Exploration and Production Technologies
Coupled Reservoir and Geomechanical Simulator for Oil Production

OST-30-04

Goal 
The project objective is to develop an explicit fracture simulator that can be used to model oil recovery from highly fractured formations and that uses available geologic input data on individual fractures.

Performer 
National Energy Technology Laboratory Morgantown, WV

Results 
NETL’s in-house fractured-reservoir simulator will be modified to handle multi-layer, multi-component flows involving any two miscible fluids.

Benefits 
Publicly available, free modeling capability is provided by NETL. Model and updates are available on NETL’s website, providing a source for smaller, independent operators to model fractured reservoir recovery.

Background 
As conventional reservoirs are becoming depleted of hydrocarbon resources, it becomes more important to develop a knowledge base for unconventional reservoirs, such as highly fractured formations, so that the remaining oil-in-place can be recovered.

The current understanding of flow through highly naturally fractured formations is poor, and reservoir simulation capabilities for fractured reservoirs rely almost exclusively on techniques (e.g., dual porosity simulation) that smooth out the effects of individual fractures and fracture networks and ignore much of the available geologic data.

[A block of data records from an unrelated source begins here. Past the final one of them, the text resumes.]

(** * mohyung: a content-addressed snapshot of a dependency tree

    A shallow embedding of the packaging engine (scanner, store, packer,
    extractor, status) and the properties of its specification.

    Conventions of the embedding.
    - A [Buffer] is a [list byte]; a JavaScript string is a [string]; a
      JavaScript number that counts or sizes something is a [nat], one that
      carries bits (mode, mtime) is a [Z].
    - node:crypto, node:zlib, [JSON.parse] and SQLite are not code of this
      repository: what the program needs of them and the tables do not
      show are the fields of the class [Platform].
    - The file system that the scanner walks is a finite tree ([node]);
      code that only probes paths (pack's reads, status) sees the file
      system through the functions of [FsView].
    - A SQL table is the list of its rows in rowid order; the constraints
      of the schema are enforced by the statements, as in SQLite, and are
      proved as invariants.
    - Progress callbacks and logging are purely observational and are
      left out. *)

From Stdlib Require Import ZArith Lia QArith Qround Qabs.
From Stdlib.Strings Require Import Byte Ascii.
From stdpp Require Import base option list strings gmap pretty.

Set Warnings "-register-all".

#[global] Instance byte_eq_dec : EqDecision byte := Byte.byte_eq_dec.

Close Scope Q_scope.
Open Scope Z_scope.
Open Scope nat_scope.

(** ** Errors and results *)

Inductive error :=
| ENOTDIR (path : string)        (* readdir on something that is not a directory *)
| ENOENT (path : string)         (* the path does not exist *)
| EREAD (path : string)          (* readFileSync threw *)
| ZlibError                      (* gunzipSync threw *)
| BindError                      (* a statement parameter that cannot be bound or stored *)
| SourceNotFound (path : string) (* pack: node_modules not found *)
| DatabaseNotFound (path : string).

Inductive result (A : Type) :=
| Ok (a : A)
| Err (e : error).
Arguments Ok {A} a.
Arguments Err {A} e.

#[global] Instance result_ret : MRet result := λ A a, Ok a.

#[global] Instance result_bind : MBind result := λ A B k r,
  match r with
  | Ok a => k a
  | Err e => Err e
  end.

(** ** JSON values, as far as [parsePackageJson] observes them *)

Inductive json :=
| JNull
| JBool (b : bool)
| JNumber (n : Z)
| JString (s : string)
| JArray (items : list json)
| JObject (members : list (string * json)).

The goal of this project is to create a new generation of computer codes for oil and gas production to augment or replace codes written a generation ago and to create codes for which few antecedents exist. The project team’s contribution will include both 1) new flow codes and 2) new quantitative, predictive codes to provide better reservoir-specific input data for use in the flow codes. As appropriate, equations from experimental and theoretical physics and computational fluid dynamics, mechanics, and geomechanics will be incorporated to obtain more accurate and reliable simulators and simulations.

Summary 
The reservoir flow code will include explicit fractures (in place of dual permeability models) and physically realistic equations for flow through fractures (in place of parallel-plate fractures and flow), based on NETL studies of flow through real fractures. Ultimately, the completed NETFlow code will include explicit fractures in multiple geologic layers, multi-component sorption from the fluid(s), compositional tracking, and multiphase flow. As additional capabilities for use with more kinds of reservoirs are added, each code addition will be validated with data from the appropriate type of field.

Geomechanics and physics will be used with contemporary logs and geophysical data to improve NETL’s FRACGEN code for developing the geological models for input to NETFlow. Instead of unconditional statistical fits to field fracture data, finite-element mechanics will be used to calculate stress fields for subsequent prediction of fracture locations, orientations, and densities. NETL’s existing grain-level model for fracturing of sedimentary media will be extended for the prediction of fractures and fracture properties from the stress fields.

A potential long-term goal will be to remove the current universal relative-permeability assumption for multiphase flow through porous media and replace it with a reservoir simulator that makes the appropriate choice from among the flow regimes of viscous fingering, capillary fingering, relative permeability, and asymptotic approach to relative permeability.

Project highlights include the researchers:

  • Improving equations of flow through fractured porous media by obtaining CT images of a real fracture geometry and performing computational fluid dynamic modeling of single-phase flow through it.
  • Validating the NETFlow multilayer model with field data (March 2004).
  • Developing and testing new computer code for compositional tracking of multiple components in the NETFlow simulation.
  • Analyzing fundamental models and architecture needed for a coupled flow and geomechanical simulator.
  • Using fracture geometries obtained by high-resolution, micro-CT imaging to extend volume-of-fluid computations of flow of immiscible, non-Newtonian fluids.

Current Status (July 2006) 
In the most recent project milestones, researchers have:

  • Modification of NFFLOW modeling component continued. Researchers began testing the code on a realistic irregular network and modifying the code to include formation curvature. SUPERTRAPP software is being used to calculate the properties of mixed gases for different temperatures. The properties of methane and carbon dioxide are being studied so they can be incorporated into the NFFLOW reservoir simulator software. (May 2006).
  • A major revision to the two-component multilayer version of NFFLOW has been completed. The process of assigning the correct effective composition to the flow rate calculation was improved. (July 2006).

Project Start: February 1, 2003 
Project End: September 30, 2006

Anticipated DOE Contribution: $1,219,000

Contact Information 
NETL – Sue Mehlhoff (sue.mehlhoff@netl.doe.gov or 918-699-2044)
NETL – Duane Smith (duane.smith@netl.doe.gov or 304-285-4069)

Publications 
Poster: “The Use of a Composition Dependent Pseudo potential in Reservoir Simulation”, Gordon Conference on Flow and Transport in Permeable Media at Proctor Academy, Andover, New Hampshire, July 30 – Aug 4, 2006.

“The Use of a Real-Gas Potential Approach in a Simulator for Highly Fractured Reservoirs”, Duane Smith, Neal Sams, Jerry Boyle for the CMWR XVI meeting in Copenhagen, June 2006.